What is needed: Work out the number of lines below containing the word "false" and give nothing besides it.

(Saved data entries)
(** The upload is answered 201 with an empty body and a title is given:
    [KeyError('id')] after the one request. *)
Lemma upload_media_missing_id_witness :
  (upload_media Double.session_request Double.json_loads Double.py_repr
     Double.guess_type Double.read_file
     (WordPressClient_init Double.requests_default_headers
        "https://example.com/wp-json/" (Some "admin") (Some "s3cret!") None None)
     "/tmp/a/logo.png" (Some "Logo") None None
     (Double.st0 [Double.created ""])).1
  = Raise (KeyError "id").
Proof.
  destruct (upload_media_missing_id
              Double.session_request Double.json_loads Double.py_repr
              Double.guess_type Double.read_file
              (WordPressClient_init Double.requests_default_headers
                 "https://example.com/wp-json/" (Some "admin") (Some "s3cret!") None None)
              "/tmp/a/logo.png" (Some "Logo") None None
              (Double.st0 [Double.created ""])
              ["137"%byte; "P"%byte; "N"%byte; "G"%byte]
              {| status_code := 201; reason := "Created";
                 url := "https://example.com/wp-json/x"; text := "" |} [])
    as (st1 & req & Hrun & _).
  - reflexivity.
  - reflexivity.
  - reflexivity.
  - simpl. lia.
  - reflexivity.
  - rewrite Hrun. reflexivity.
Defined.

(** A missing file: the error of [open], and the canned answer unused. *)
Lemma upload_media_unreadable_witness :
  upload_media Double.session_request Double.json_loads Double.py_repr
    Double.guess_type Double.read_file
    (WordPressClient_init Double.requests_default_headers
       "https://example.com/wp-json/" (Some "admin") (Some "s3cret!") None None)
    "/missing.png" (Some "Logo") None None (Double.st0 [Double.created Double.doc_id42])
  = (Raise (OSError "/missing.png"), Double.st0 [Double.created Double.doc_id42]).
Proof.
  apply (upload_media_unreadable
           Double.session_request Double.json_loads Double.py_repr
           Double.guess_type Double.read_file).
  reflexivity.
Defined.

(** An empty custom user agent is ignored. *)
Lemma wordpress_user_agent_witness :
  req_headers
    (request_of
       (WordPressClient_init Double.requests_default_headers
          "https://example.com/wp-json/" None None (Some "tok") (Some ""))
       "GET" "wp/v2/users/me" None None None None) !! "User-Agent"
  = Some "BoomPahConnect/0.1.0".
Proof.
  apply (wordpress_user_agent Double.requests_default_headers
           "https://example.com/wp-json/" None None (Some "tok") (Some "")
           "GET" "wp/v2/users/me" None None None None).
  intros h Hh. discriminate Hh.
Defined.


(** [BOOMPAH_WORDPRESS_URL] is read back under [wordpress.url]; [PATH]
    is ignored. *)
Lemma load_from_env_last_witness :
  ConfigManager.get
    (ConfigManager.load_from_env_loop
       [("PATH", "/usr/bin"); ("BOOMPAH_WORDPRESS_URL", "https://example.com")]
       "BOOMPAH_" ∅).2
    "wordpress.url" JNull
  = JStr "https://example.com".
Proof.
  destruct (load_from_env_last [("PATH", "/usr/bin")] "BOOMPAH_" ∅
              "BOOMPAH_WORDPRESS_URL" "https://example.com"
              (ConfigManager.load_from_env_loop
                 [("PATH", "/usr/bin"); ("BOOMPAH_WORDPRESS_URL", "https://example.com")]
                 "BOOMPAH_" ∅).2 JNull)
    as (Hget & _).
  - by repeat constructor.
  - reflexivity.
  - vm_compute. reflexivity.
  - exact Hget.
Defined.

---

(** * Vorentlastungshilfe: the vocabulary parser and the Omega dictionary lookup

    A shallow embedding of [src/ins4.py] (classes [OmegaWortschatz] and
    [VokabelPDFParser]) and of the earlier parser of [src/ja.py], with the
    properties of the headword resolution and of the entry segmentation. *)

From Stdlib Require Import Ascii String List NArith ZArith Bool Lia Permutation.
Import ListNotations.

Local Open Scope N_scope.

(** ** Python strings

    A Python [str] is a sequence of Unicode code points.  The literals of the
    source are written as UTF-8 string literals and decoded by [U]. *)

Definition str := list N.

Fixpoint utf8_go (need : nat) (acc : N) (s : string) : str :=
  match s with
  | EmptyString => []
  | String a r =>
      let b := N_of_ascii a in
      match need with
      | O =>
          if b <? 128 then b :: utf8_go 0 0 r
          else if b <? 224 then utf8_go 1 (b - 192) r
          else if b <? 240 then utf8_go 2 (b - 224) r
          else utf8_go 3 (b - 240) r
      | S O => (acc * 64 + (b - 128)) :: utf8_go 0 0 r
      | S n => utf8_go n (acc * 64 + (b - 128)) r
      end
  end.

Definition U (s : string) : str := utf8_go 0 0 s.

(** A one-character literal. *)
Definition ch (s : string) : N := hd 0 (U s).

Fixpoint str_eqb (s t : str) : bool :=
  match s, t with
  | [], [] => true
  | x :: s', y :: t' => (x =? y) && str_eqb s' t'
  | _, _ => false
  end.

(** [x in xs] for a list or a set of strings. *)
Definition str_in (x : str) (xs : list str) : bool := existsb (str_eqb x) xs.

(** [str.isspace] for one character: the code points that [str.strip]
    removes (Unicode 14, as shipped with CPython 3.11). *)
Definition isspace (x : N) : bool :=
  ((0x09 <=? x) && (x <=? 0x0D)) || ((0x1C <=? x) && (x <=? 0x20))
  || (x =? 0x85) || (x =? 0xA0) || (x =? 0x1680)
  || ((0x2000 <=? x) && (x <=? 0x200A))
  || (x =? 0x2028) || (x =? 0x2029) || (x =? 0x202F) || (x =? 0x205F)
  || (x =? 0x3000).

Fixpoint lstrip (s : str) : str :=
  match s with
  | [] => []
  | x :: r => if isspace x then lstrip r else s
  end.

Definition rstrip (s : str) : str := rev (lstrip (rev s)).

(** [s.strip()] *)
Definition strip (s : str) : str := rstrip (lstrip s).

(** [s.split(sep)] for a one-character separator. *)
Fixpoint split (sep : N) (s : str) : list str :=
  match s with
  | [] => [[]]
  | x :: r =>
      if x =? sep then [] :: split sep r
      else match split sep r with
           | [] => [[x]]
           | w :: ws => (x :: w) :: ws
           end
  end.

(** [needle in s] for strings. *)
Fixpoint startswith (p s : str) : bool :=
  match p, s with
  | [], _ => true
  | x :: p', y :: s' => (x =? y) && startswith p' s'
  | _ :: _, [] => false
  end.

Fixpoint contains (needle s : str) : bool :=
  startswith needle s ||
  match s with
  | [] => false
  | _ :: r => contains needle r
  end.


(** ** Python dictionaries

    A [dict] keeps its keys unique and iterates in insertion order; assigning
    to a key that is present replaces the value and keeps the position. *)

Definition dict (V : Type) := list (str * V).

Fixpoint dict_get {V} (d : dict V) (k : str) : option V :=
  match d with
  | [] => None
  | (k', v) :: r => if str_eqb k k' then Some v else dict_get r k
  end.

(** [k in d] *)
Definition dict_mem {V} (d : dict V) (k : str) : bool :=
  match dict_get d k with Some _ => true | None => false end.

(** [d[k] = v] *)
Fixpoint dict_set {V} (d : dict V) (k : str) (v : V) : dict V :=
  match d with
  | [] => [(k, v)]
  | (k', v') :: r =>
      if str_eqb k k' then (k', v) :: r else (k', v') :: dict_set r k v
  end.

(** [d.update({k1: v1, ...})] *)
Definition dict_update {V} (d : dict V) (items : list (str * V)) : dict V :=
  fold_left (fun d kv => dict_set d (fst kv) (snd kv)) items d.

Output of the exercise: 4